Repeat exactly, and only, the lines below starting at the line that contains "(forall w', flag15" and ending at the line that contains "intros Hx Hb", inclusive of both.
(Exercise data)
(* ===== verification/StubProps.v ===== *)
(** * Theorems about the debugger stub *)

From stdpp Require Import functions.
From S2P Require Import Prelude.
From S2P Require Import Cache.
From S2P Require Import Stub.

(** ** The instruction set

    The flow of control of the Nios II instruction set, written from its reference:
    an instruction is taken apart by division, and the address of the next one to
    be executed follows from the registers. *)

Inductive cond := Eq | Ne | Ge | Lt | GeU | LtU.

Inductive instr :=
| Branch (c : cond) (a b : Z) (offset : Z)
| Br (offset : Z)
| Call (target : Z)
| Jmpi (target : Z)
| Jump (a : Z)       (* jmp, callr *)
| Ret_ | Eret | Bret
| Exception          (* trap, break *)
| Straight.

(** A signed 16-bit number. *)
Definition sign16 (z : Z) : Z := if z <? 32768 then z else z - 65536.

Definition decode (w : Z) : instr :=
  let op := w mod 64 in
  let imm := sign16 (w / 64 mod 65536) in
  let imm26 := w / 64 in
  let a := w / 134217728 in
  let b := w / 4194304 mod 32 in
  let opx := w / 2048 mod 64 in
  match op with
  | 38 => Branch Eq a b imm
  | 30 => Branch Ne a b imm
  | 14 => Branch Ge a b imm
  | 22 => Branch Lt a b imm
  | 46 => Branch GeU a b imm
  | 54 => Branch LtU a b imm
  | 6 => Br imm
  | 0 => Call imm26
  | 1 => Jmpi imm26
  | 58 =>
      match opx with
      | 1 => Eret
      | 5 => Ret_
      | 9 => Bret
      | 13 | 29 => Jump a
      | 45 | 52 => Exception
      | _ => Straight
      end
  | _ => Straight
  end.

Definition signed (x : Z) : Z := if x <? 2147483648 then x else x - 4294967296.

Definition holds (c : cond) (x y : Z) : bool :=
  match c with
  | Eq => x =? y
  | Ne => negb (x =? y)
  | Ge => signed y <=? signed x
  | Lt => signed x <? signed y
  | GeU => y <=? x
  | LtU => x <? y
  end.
(End Exercise data)
(Exercise data)
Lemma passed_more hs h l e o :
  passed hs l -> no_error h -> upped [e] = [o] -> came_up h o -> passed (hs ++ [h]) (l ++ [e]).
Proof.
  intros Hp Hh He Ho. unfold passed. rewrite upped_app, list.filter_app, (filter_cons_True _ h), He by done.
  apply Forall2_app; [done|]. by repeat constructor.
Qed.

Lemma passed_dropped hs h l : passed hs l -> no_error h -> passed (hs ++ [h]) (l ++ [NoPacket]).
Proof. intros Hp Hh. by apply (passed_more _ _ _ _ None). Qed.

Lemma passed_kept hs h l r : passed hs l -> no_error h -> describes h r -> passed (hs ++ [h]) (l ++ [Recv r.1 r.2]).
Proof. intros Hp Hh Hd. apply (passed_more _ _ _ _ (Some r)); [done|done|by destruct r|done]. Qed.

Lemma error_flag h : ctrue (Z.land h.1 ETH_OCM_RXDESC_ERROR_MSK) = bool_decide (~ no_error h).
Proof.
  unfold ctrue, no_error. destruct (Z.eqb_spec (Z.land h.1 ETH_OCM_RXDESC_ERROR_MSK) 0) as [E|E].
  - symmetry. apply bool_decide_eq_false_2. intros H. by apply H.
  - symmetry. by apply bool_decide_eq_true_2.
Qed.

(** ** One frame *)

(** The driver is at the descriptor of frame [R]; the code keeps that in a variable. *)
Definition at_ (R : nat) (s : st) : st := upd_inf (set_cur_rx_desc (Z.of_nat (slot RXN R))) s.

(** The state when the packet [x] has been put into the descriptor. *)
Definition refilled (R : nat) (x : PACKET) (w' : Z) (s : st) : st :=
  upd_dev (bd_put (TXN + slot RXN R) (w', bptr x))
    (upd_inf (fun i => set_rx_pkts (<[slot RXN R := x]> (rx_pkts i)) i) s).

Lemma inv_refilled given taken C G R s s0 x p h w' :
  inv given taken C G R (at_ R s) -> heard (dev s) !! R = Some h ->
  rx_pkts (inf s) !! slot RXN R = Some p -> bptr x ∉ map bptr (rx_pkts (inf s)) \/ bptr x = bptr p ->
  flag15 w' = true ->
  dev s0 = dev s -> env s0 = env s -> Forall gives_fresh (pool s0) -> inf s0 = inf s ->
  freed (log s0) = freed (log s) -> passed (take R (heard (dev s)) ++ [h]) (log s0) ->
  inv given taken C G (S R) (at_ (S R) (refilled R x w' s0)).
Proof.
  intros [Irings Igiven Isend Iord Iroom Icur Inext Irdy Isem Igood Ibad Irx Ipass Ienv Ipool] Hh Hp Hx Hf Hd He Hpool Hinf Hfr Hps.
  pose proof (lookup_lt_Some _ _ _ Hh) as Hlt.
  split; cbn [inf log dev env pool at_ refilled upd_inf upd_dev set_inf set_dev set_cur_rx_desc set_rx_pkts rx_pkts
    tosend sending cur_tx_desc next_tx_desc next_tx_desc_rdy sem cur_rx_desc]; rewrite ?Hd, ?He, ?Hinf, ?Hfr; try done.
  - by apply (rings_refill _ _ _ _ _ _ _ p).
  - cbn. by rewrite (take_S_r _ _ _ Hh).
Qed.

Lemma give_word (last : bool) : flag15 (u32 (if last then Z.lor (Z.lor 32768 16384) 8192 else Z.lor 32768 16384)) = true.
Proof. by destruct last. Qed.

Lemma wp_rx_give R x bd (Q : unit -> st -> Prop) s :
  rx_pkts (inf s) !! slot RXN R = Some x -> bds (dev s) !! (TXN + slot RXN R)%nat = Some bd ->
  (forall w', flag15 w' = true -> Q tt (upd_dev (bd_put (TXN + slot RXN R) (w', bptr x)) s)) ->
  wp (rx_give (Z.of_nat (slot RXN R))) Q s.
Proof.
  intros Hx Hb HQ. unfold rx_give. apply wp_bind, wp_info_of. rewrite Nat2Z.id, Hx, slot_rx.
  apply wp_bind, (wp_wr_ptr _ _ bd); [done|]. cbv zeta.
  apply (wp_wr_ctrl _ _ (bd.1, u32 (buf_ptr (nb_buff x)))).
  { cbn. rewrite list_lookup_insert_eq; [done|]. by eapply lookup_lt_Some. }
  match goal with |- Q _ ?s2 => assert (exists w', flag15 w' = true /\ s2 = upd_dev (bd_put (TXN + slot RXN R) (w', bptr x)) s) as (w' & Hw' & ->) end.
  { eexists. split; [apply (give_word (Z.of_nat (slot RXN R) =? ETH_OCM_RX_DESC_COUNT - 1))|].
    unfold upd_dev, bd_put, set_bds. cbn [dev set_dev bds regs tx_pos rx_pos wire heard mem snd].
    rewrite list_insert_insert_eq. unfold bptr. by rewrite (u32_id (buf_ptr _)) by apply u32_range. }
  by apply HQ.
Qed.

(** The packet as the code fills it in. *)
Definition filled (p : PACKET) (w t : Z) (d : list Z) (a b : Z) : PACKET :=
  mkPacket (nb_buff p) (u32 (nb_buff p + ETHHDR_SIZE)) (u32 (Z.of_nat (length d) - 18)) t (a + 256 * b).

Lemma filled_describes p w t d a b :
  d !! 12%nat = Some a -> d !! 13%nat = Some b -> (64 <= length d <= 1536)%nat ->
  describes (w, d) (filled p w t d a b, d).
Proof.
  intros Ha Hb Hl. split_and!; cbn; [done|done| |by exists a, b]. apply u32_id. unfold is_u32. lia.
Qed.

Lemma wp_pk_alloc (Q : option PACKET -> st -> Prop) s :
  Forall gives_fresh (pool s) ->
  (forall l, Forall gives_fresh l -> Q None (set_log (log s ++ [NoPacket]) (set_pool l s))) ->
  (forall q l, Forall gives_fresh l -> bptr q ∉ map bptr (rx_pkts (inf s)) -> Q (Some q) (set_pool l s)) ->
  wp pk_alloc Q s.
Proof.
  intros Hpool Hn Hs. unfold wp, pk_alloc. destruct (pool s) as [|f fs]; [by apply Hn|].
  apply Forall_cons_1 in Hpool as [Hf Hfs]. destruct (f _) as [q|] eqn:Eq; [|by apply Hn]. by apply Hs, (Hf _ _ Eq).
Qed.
(End Exercise data)
> [Solution below]
  (forall w', flag15 w' = true -> Q tt (upd_dev (bd_put (TXN + slot RXN R) (w', bptr x)) s)) ->
  wp (rx_give (Z.of_nat (slot RXN R))) Q s.
Proof.
  intros Hx Hb HQ. unfold rx_give. apply wp_bind, wp_info_of. rewrite Nat2Z.id, Hx, slot_rx.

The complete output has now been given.